Randall, appealing actor though he could be, was, in his 70s, ludicrously miscast for the role of Khlestakov, who’s defined by a youthful dynamism and who, at any rate, as a junior inspector, figures to be no older than 40. Randall did his best, poncing around the stage in knee-breeches, his face spackled, his thinning hair combed down over his forehead in the “youthful” bedhead style current in that era.
The effect was one of pathos. We all laughed and applauded gamely in the presence of the famous old thespian, but I couldn’t have been the only spectator who found the spectacle a sad one, especially when Randall/Khlestakov labored through those exercises in sprightly physical comedy that the role requires.
At any rate, my mood improved after the matinee. A youngish, if not young, single man alone in the big city, I repaired to Midtown’s Russian Samovar for a satisfactory meal of borscht and blini. (I’d been unable to book a table among the “smart set” at the famous Russian Tea Room on short notice.)

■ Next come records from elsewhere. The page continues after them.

(** X1.  Whatever the request does and whatever state the provider is in,
    one call of [retryWithBackoff] only adds to the log of delays, sleeps
    at most [retries] times, each time between 1000 and 10000 ms, so for
    no more than [10000 * retries] ms in all: 30000 ms with the configured
    [maxRetries = 3]. *)
Theorem retry_sleeps_bounded {R : Type} (fn : nat → Settled R) issued retries this :
  ∃ new, slept (retryWithBackoff fn issued retries this).2 = slept this ++ new
         ∧ (length new ≤ retries)%nat
         ∧ Forall (λ d, 1000 ≤ d ≤ 10000)%Z new
         ∧ (total_delay new ≤ 10000 * Z.of_nat retries)%Z.
Proof.
  assert (∃ new, slept (retryWithBackoff fn issued retries this).2 = slept this ++ new
                 ∧ (length new ≤ retries)%nat
                 ∧ Forall (λ d, 1000 ≤ d ≤ 10000)%Z new) as (new & Hnew & Hlen & Hall).
  { revert issued this. induction retries as [|retries IH]; intros issued this; simpl.
    - exists []. destruct (fn issued); simpl;
        (split_and!; [by rewrite app_nil_r | simpl; lia | constructor]).
    - destruct (fn issued) as [r|e]; simpl.
      + exists []. split_and!; [by rewrite app_nil_r | simpl; lia | constructor].
      + destruct (isRetryableError e).
        * destruct (IH (S issued)
                      (mkProvider (S (retryCount this))
                         (slept this ++ [backoff_delay (retryCount this)])))
            as (new & Hnew & Hlen & Hall).
          exists (backoff_delay (retryCount this) :: new). split_and!.
          -- rewrite Hnew. simpl. by rewrite <- app_assoc.
          -- simpl. lia.
          -- apply Forall_cons. split; [apply backoff_delay_bounds|done].
        * exists []. split_and!; [by rewrite app_nil_r | simpl; lia | constructor]. }
  exists new. split_and!; try done.
  pose proof (total_delay_bound new retries Hlen Hall). lia.
Qed.
(** * detect-image-attributes: the text-extractor Lambda

    A shallow embedding of [lambda/text-extractor/index.js] (the handler
    that takes one SQS message, checks the S3 object tags, calls
    Rekognition text detection, writes the DynamoDB item, updates the tag
    and deletes the message) together with the properties of the
    processing pipeline.

    Modelling conventions.
    - JavaScript strings are Rocq [string]s. [Js.toLowerCase] maps the
      letters A-Z and leaves every other character alone: it is
      [String.prototype.toLowerCase] on strings of ASCII characters only.
      What is proved about case folding on arbitrary strings is proved
      for an arbitrary lower-casing function, of which the built-in is
      one.
    - The value produced by [JSON.parse] is a [JsValue]; a number carries
      its decimal rendering, which is all the handler ever uses of it.
    - The AWS clients and [JSON.parse] live outside the repository: they
      are the fields of a [Runtime], each call answering with a response
      or with a thrown error.
    - A run of the handler yields the sequence of its effects (commands
      sent, console lines) and either its return value or the error it
      throws. *)

From Stdlib Require Import String Ascii List Bool Arith ZArith QArith Lia.
Import ListNotations.
Local Open Scope list_scope.
Local Open Scope string_scope.

Set Implicit Arguments.

(* ------------------------------------------------------------------ *)
(** ** JavaScript strings *)

Module Js.

(** [c.toLowerCase()] on one character. *)
Definition lower_ascii (c : ascii) : ascii :=
let n := nat_of_ascii c in
if (65 <=? n)%nat && (n <=? 90)%nat then ascii_of_nat (n + 32) else c.

(** [String.prototype.toLowerCase] on strings of ASCII characters. *)
Fixpoint toLowerCase (s : string) : string :=
match s with
| EmptyString => EmptyString
| String c s' => String (lower_ascii c) (toLowerCase s')
end.

(** [s.startsWith(t)]: used by [includes] below. *)
Fixpoint startsWith (s t : string) {struct t} : bool :=
match t, s with
| EmptyString, _ => true
| String _ _, EmptyString => false
| String b t', String a s' => Ascii.eqb a b && startsWith s' t'
end.

(** [String.prototype.includes]: [t] occurs in [s] at some position. *)
Fixpoint includes (s t : string) : bool :=
startsWith s t ||
match s with
| EmptyString => false
| String _ s' => includes s' t
end.

(** [Array.prototype.join] on an array of strings. *)
Fixpoint join (sep : string) (l : list string) : string :=
match l with
| [] => ""
| [x] => x
| x :: rest => x ++ sep ++ join sep rest
end.

(** [s.split(c)] for a one-character separator: the pieces between the
  occurrences of [c]; never the empty array. *)
Fixpoint split (c : ascii) (s : string) : list string :=
match s with
| EmptyString => [EmptyString]
| String a s' =>
    if Ascii.eqb a c then EmptyString :: split c s'
    else match split c s' with
         | [] => [String a EmptyString]
         | p :: ps => String a p :: ps
         end
end.

End Js.

(* ------------------------------------------------------------------ *)
(** ** JavaScript values, as far as [JSON.parse] produces them *)

#[local] Unset Elimination Schemes.
Inductive JsValue : Type :=
| JUndefined
| JNull
| JBool (b : bool)
| JNumber (repr : string)
| JString (s : string)
| JArray (elems : list JsValue)
| JObject (fields : list (string * JsValue)).
#[local] Set Elimination Schemes.

(** The conversion a template literal applies to an interpolated value. *)
Fixpoint ToString (v : JsValue) : string :=
  match v with
  | JUndefined => "undefined"
  | JNull => "null"
  | JBool true => "true"
  | JBool false => "false"
  | JNumber repr => repr
  | JString s => s
  | JArray elems =>
      Js.join ","
        ((fix each (l : list JsValue) : list string :=
            match l with
            | [] => []
            | JUndefined :: l' => "" :: each l'
            | JNull :: l' => "" :: each l'
            | x :: l' => ToString x :: each l'
            end) elems)
  | JObject _ => "[object Object]"
  end.
(** * topcoder-api-helper: a shallow embedding of [src/utils/topcoder-api-helper.js]

    The module is a thin asynchronous client: it keeps one module-level
    variable ([cachedAccessToken]), talks to three collaborators (the HTTP
    client [axios], the machine-token issuer [m2m] and the two loggers) and
    raises JavaScript exceptions.  The embedding is a state-and-exception
    monad over a [World] that records the cache, the clock, the calls made to
    the collaborators and the log lines written. *)

From Stdlib Require Import ZArith List String Ascii Bool Lia DecimalString.
Import ListNotations.
Set Warnings "-register-all".
Local Open Scope string_scope.
Local Open Scope Z_scope.
Local Open Scope list_scope.

(** ** JavaScript values *)

Module Js.

(** JSON-like values.  Numbers are integers (the module only handles ids,
    status codes and millisecond clocks); objects are association lists in
    insertion order, the first binding of a key being the visible one. *)
Inductive JsVal : Type :=
| JUndefined
| JNull
| JBool (b : bool)
| JNum (n : Z)
| JStr (s : string)
| JArr (items : list JsVal)
| JObj (fields : list (string * JsVal)).

Definition cat (pieces : list string) : string := String.concat EmptyString pieces.

Definition string_of_Z (n : Z) : string := NilZero.string_of_int (Z.to_int n).

(** [ToString], as applied by template literals [`${v}`]. *)
Fixpoint ToString (v : JsVal) : string :=
  match v with
  | JUndefined => "undefined"
  | JNull => "null"
  | JBool true => "true"
  | JBool false => "false"
  | JNum n => string_of_Z n
  | JStr s => s
  | JObj _ => "[object Object]"
  | JArr items =>
      let elem (x : JsVal) : string :=
        match x with
        | JUndefined | JNull => EmptyString
        | _ => ToString x
        end in
      String.concat "," (map elem items)
  end.

(** Truthiness: [if (v)], [!v], [v ? a : b]. *)
Definition truthy (v : JsVal) : bool :=
  match v with
  | JUndefined | JNull => false
  | JBool b => b
  | JNum n => negb (n =? 0)
  | JStr s => negb (String.eqb s EmptyString)
  | JArr _ | JObj _ => true
  end.

Definition nullish (v : JsVal) : bool :=
  match v with
  | JUndefined | JNull => true
  | _ => false
  end.

Fixpoint assoc (k : string) (fields : list (string * JsVal)) : option JsVal :=
  match fields with
  | [] => None
  | (k', v) :: rest => if String.eqb k k' then Some v else assoc k rest
  end.
Lemma to_uint_digits (p : positive) :
  NilZero.string_of_uint (Pos.to_uint p)
  = NilEmpty.string_of_uint (Pos.to_uint p)
  /\ take_sign (list_ascii_of_string (NilEmpty.string_of_uint (Pos.to_uint p)))
     = (false, list_ascii_of_string (NilEmpty.string_of_uint (Pos.to_uint p)))
  /\ digits.digits_of_uint (Pos.to_uint p) <> []
  /\ Z_of_digits (digits.digits_of_uint (Pos.to_uint p)) = Z.pos p.
Proof.
  assert (Hv : Z_of_digits (digits.digits_of_uint (Pos.to_uint p)) = Z.pos p).
  { rewrite digits_value, DecimalPos.Unsigned.of_to. reflexivity. }
  destruct (Pos.to_uint p) eqn:E;
    repeat split; try reflexivity; try discriminate; try exact Hv.
  all: cbn in Hv; discriminate.
Qed.

(** The decimal text of an integer parses as that integer. *)
Lemma parse_number_of_Z (z : Z) : parse_number (string_of_Z z) = Some (NInt z).
Proof.
  unfold string_of_Z. destruct z as [|p|p]; [reflexivity| |];
    destruct (to_uint_digits p) as (Hs & Hsign & Hne & Hv);
    cbn [Z.to_int NilZero.string_of_int]; rewrite Hs.
  - rewrite (parse_number_digits _ false _ _ Hsign (take_digits_uint _) Hne).
    now rewrite Hv.
  - rewrite (parse_number_digits
               (String "-" (NilEmpty.string_of_uint (Pos.to_uint p))) true
               (list_ascii_of_string (NilEmpty.string_of_uint (Pos.to_uint p)))
               _ eq_refl (take_digits_uint _) Hne).
    now rewrite Hv.
Qed.

Lemma get_convert_record (row : dict) (k : string) :
  Dict.get k (convert_record row) = option_map convert_value (Dict.get k row).
Proof.
  unfold convert_record.
  induction row as [|[k' v'] row IH]; cbn [map Dict.get fst snd];
    [reflexivity|].
  now destruct (String.eqb k k').
Qed.

Lemma keys_convert_record (row : dict) :
  Dict.keys (convert_record row) = Dict.keys row.
Proof.
  unfold convert_record, Dict.keys. rewrite map_map. now apply map_ext.
Qed.

(** C6. Converting twice gives what converting once gives, for every
    sequence of Records.  The transform returns one Record for each Record,
    with the same keys in the same order, and the value of every key is the
    conversion of the value it had: a text that reads as a number becomes
    that number, an integer when it has neither fraction nor exponent and a
    float otherwise, and every other value is left as it is.  So in a
    Record the text [12.50] becomes the float 12.5 (the decimal
    125 * 10^-1), the text [42] the integer 42, the text [abc] stays, and
    numbers, booleans, null and nested values stay; and the decimal text
    of any integer becomes that integer. *)
Theorem convert_numeric_idempotent (rows : list dict) :
  convert_numeric_fields (convert_numeric_fields rows)
  = convert_numeric_fields rows
  /\ convert_value (JStr "12.50") = JFloat (Decimal 125 (-1))
  /\ convert_value (JStr "42") = JInt 42
  /\ convert_value (JStr "abc") = JStr "abc"
  /\ (forall v,
        (forall s, v <> JStr s) -> convert_value v = v)
  /\ List.length (convert_numeric_fields rows) = List.length rows
  /\ map Dict.keys (convert_numeric_fields rows) = map Dict.keys rows
  /\ (forall i k,
        Dict.get k (nth i (convert_numeric_fields rows) [])
        = option_map convert_value (Dict.get k (nth i rows [])))
  /\ (forall s,
        convert_value (JStr s) = JStr s
        \/ (exists z, convert_value (JStr s) = JInt z)
        \/ (exists d, convert_value (JStr s) = JFloat d))
  /\ (forall z, convert_value (JStr (string_of_Z z)) = JInt z)
  /\ convert_numeric_fields
       [[("spend", JStr "12.50"); ("impressions", JStr "42");
         ("campaign_name", JStr "abc"); ("clicks", JInt 7);
         ("actions", JArr [JStr "3"])];
        [("cpc", JStr "-0.5"); ("reach", JStr "1e3"); ("date", JStr "2025-01-01")]]
     = [[("spend", JFloat (Decimal 125 (-1))); ("impressions", JInt 42);
         ("campaign_name", JStr "abc"); ("clicks", JInt 7);
         ("actions", JArr [JStr "3"])];
        [("cpc", JFloat (Decimal (-5) (-1))); ("reach", JFloat (Decimal 1 3));
         ("date", JStr "2025-01-01")]].
Proof.
  split; [|split; [|split; [|split; [|split; [|split; [|split; [|split;
    [|split; [|split]]]]]]]]]; try reflexivity.
  - unfold convert_numeric_fields. rewrite map_map. apply map_ext.
    apply convert_record_idempotent.
  - intros v Hv. destruct v; try reflexivity. now destruct (Hv s).
  - unfold convert_numeric_fields. apply length_map.
  - unfold convert_numeric_fields. rewrite map_map. apply map_ext.
    apply keys_convert_record.
  - intros i k. unfold convert_numeric_fields.
    change (@nil (string * json)) with (convert_record []) at 1.
    rewrite map_nth. apply get_convert_record.
  - intros s. cbn [convert_value].
    destruct (parse_number s) as [[z|d]|]; cbn [json_of_number]; eauto.
  - intros z. cbn [convert_value]. now rewrite parse_number_of_Z.
Qed.

End ConvertFacts.

(** ** The statements on the simulated upstream *)

Section OnTheSimulatedUpstream.

Import facebook_client upstream simulated.

Local Abbreviation endpoint := "/act_1/insights"%string.
Ltac crawl_pages :=
  repeat first
    [ eapply crawl_next;
      [ reflexivity | unfold served; cbn; lia | reflexivity | reflexivity
      | reflexivity | ]
    | eapply crawl_last;
      [ reflexivity | unfold served; cbn; lia | reflexivity
      | right; eexists; split; reflexivity ] ].

Ltac all_carry_rows :=
  repeat constructor; eexists; reflexivity.
Lemma eqb_refl (a : jsstring) : Str.eqb a a = true.
Proof.
  induction a as [|x a IH]; simpl; [reflexivity|].
  now rewrite N.eqb_refl, IH.
Qed.

Lemma eqb_eq (a b : jsstring) : Str.eqb a b = true <-> a = b.
Proof.
  split.
  - revert b; induction a as [|x a IH]; intros [|y b] H; simpl in H;
      try discriminate; [reflexivity|].
    apply andb_true_iff in H as [Hx Hab].
    apply N.eqb_eq in Hx. apply IH in Hab. now subst.
  - intros ->. apply eqb_refl.
Qed.

Lemma eqb_neq (a b : jsstring) : Str.eqb a b = false <-> a <> b.
Proof.
  rewrite <- eqb_eq. destruct (Str.eqb a b); split; congruence.
Qed.

Lemma eqb_sym (a b : jsstring) : Str.eqb a b = Str.eqb b a.
Proof.
  destruct (Str.eqb a b) eqn:E.
  - apply eqb_eq in E. subst. symmetry. apply eqb_refl.
  - symmetry. apply eqb_neq. apply eqb_neq in E. congruence.
Qed.

Lemma existsb_eqb_In (x : jsstring) (l : list jsstring) :
  existsb (Str.eqb x) l = true <-> In x l.
Proof.
  rewrite existsb_exists. split.
  - intros (y & Hy & E). apply eqb_eq in E. now subst.
  - intros H. exists x. split; [assumption | apply eqb_refl].
Qed.

Lemma startsWith_app (t rest : jsstring) : startsWith t (t ++ rest) = true.
Proof.
  induction t as [|c t IH]; simpl; [reflexivity|].
  now rewrite N.eqb_refl, IH.
Qed.

Lemma includes_unfold (t hay : jsstring) :
  includes t hay =
  startsWith t hay || match hay with [] => false | _ :: h' => includes t h' end.
Proof. destruct hay; reflexivity. Qed.

Lemma includes_infix (before t after : jsstring) :
  includes t (before ++ t ++ after) = true.
Proof.
  induction before as [|c before IH].
  - rewrite includes_unfold. simpl app. now rewrite startsWith_app.
  - rewrite includes_unfold. cbn [app]. cbv iota. rewrite IH. apply orb_true_r.
Qed.

End StrFacts.

(* ================================================================== *)
(** ** Fallback generation *)
(* ================================================================== *)

Module FallbackFacts.
Import AiClient Spec Scenario StrFacts.

(** C2, as stated, fails: for the topic DAOs the second paragraph of the
    fallback content does not contain the topic, so the topic is not
    interpolated into each of the three paragraphs. *)
Lemma fallback_second_paragraph_lacks_topic :
  ~ interpolatedInEach daos.
Proof.
  unfold interpolatedInEach. intros H.
  inversion H as [|p1 rest1 _ H1]; subst.
  inversion H1 as [|p2 rest2 Hp2 _]; subst.
  vm_compute in Hp2. discriminate Hp2.
Qed.

(** C2, amended: for every topic string t the fallback is the title
    Fallback article on t and a content of exactly three paragraphs
    separated by blank lines; the first and the third paragraph
    interpolate t, the second is a fixed sentence that does not depend on
    the topic. *)
Theorem generateFallback_template (t : jsstring) :
  title (generateFallback (JStr t)) = lit "Fallback article on " ++ t
  /\ exists p1 p3,
       fallbackParagraphs t = [p1; fixedParagraph; p3]
       /\ content (generateFallback (JStr t))
          = p1 ++ [LF; LF] ++ fixedParagraph ++ [LF; LF] ++ p3
       /\ includes t p1 = true
       /\ includes t p3 = true.
Proof.
  split; [reflexivity|].
  eexists. eexists. split; [reflexivity|].
  split; [reflexivity|].
  split; apply includes_infix.
Qed.

End FallbackFacts.

(* ================================================================== *)
(** ** The candidate model list *)
(* ================================================================== *)

Module CandidateFacts.
Import AiClient Spec StrFacts.

(** [fold_left setAdd] appends to what was seen exactly the elements
    that [keepFirstFrom] keeps. *)
Lemma fold_setAdd_keepFirstFrom (xs seen seen' : list jsstring) :
  (forall x, In x seen <-> In x seen') ->
  fold_left setAdd xs seen = seen ++ keepFirstFrom seen' xs.
Proof.
  revert seen seen'.
  induction xs as [|x xs IH]; intros seen seen' Hsame; simpl.
  - now rewrite app_nil_r.
  - unfold setAdd at 2.
    assert (Hmem : existsb (Str.eqb x) seen = existsb (Str.eqb x) seen').
    { destruct (existsb (Str.eqb x) seen) eqn:E1, (existsb (Str.eqb x) seen') eqn:E2;
        try reflexivity.
      - apply existsb_eqb_In, Hsame, existsb_eqb_In in E1. congruence.
      - apply existsb_eqb_In, Hsame, existsb_eqb_In in E2. congruence. }
    rewrite <- Hmem.
    destruct (existsb (Str.eqb x) seen).
    + now apply IH.
    + rewrite (IH (seen ++ [x]) (x :: seen')).
      * now rewrite <- app_assoc.
      * intros y. rewrite in_app_iff. simpl. rewrite Hsame. tauto.
Qed.

Lemma newSet_keepFirst (xs : list jsstring) : newSet xs = keepFirst xs.
Proof.
  unfold newSet, keepFirst.
  now rewrite (fold_setAdd_keepFirstFrom xs [] []).
Qed.

Lemma keepFirstFrom_NoDup_id (xs seen : list jsstring) :
  NoDup xs -> (forall x, In x xs -> ~ In x seen) -> keepFirstFrom seen xs = xs.
Proof.
  revert seen.
  induction xs as [|x xs IH]; intros seen Hnd Hfresh; simpl; [reflexivity|].
  inversion Hnd as [|? ? Hx Hxs]; subst.
  destruct (existsb (Str.eqb x) seen) eqn:E.
  - apply existsb_eqb_In in E. exfalso. apply (Hfresh x); simpl; auto.
  - f_equal. apply IH; [assumption|].
    intros y Hy [Hyx | Hys].
    + subst. contradiction.
    + apply (Hfresh y); simpl; auto.
Qed.

Lemma filter_neq_id (m : jsstring) (xs : list jsstring) :
  ~ In m xs -> filter (fun a => negb (Str.eqb a m)) xs = xs.
Proof.
  induction xs as [|x xs IH]; intros Hm; simpl; [reflexivity|].
  destruct (Str.eqb x m) eqn:E; simpl.
  - apply eqb_eq in E. subst. exfalso. apply Hm. now left.
  - f_equal. apply IH. intros H. apply Hm. now right.
Qed.

Lemma filter_neq_In (m a : jsstring) (xs : list jsstring) :
  In a (filter (fun y => negb (Str.eqb y m)) xs) <-> In a xs /\ a <> m.
Proof.
  rewrite filter_In, negb_true_iff, eqb_neq. tauto.
Qed.

Ltac distinct_literals :=
  repeat (constructor;
          [ simpl; intros H;
            repeat (destruct H as [H | H]; [ vm_compute in H; discriminate H | ]);
            exact H
          | ]);
  constructor.

Lemma alternativeFreeModels_NoDup : NoDup alternativeFreeModels.
Proof. unfold alternativeFreeModels. distinct_literals. Qed.

Lemma modelsToTry_closed (m : jsstring) :
  modelsToTry m = m :: filter (fun a => negb (Str.eqb a m)) alternativeFreeModels.
Proof.
  unfold modelsToTry.
  destruct (existsb (Str.eqb m) alternativeFreeModels) eqn:E; simpl negb; cbv iota.
  - reflexivity.
  - simpl app. f_equal. symmetry. apply filter_neq_id.
    intros H. apply existsb_eqb_In in H. congruence.
Qed.

(** C4: for every configured model m the list of models tried is m
    followed by every alternative free-tier model other than m, duplicates
    removed in first-seen order; it starts with m, has no duplicates and
    contains every alternative model. *)
Theorem uniqueModels_candidates (m : jsstring) :
  uniqueModels m = candidates m
  /\ uniqueModels m = m :: filter (fun a => negb (Str.eqb a m)) alternativeFreeModels
  /\ hd_error (uniqueModels m) = Some m
  /\ NoDup (uniqueModels m)
  /\ (forall a, In a alternativeFreeModels -> In a (uniqueModels m))
  /\ (forall a, In a (uniqueModels m) -> a = m \/ In a alternativeFreeModels).
Proof.
  assert (Hspec : uniqueModels m = candidates m).
  { unfold uniqueModels, candidates.
    now rewrite newSet_keepFirst, modelsToTry_closed. }
  assert (Hnd : NoDup (m :: filter (fun a => negb (Str.eqb a m)) alternativeFreeModels)).
  { constructor.
    - rewrite filter_neq_In. tauto.
    - apply NoDup_filter, alternativeFreeModels_NoDup. }
  assert (Hclosed : uniqueModels m
                    = m :: filter (fun a => negb (Str.eqb a m)) alternativeFreeModels).
  { rewrite Hspec. unfold candidates, keepFirst.
    apply keepFirstFrom_NoDup_id; [assumption | intros x _ []]. }
  repeat split; try assumption.
  - now rewrite Hclosed.
  - now rewrite Hclosed.
  - intros a Ha. rewrite Hclosed.
    destruct (Str.eqb a m) eqn:E.
    + apply eqb_eq in E. subst. now left.
    + right. apply filter_neq_In. split; [assumption | now apply eqb_neq].
  - intros a. rewrite Hclosed. intros [Ha | Ha]; [now left | right].
    now apply filter_neq_In in Ha.
Qed.

End CandidateFacts.

(* ================================================================== *)
(** ** The retry loop over candidate models *)
(* ================================================================== *)

Module RetryFacts.
Import AiClient Spec Scenario StrFacts.

Section Loop.

Variable net : Network.
Variables token prompt : jsstring.

Let payload (m : jsstring) : Payload := buildOpenRouterPayload prompt m.


Lemma normalize_throws_typeError (d : JsVal) (e : JsError) :
  normalizeGeneratedText d = Throw e -> exists msg, e = typeError msg.
Proof.
  unfold normalizeGeneratedText.
  destruct (negb (truthy d)); [discriminate|].
  destruct (truthy (prop d (lit "choices")) && isArray (prop d (lit "choices"))
            && (0 <? arrayLength (prop d (lit "choices")))).
  - unfold get.
    destruct (nullish (item0 (prop d (lit "choices")))); simpl.
    + intros [= <-]. eauto.
    + destruct (truthy _ && truthy _); [discriminate|].
      destruct (truthy _); [discriminate|].
      destruct d; try discriminate;
        repeat (destruct (truthy _); try discriminate).
  - destruct d; try discriminate;
      repeat (destruct (truthy _); try discriminate).
Qed.













End Loop.







End RetryFacts.

(* ================================================================== *)
(** ** Response-text normalisation *)
(* ================================================================== *)

Module NormalizeFacts.
Import AiClient Spec Scenario.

Next I ducked into the Metropolitan Museum for a look at its fine collection of Faberge eggs. After that I took a cab to the Hell’s Kitchen apartment of my young friend Artem, a Muscovite circus acrobat who had just immigrated from the recently defunct USSR and who was, on this night, as single and unengaged and vaguely lonely as I was.
Come to think of it: I wonder whether it was not on this day (and night) that my fascination with all things Russian was quietly born—and my progress out of Catholicism and toward the Russian Orthodox Church was commenced.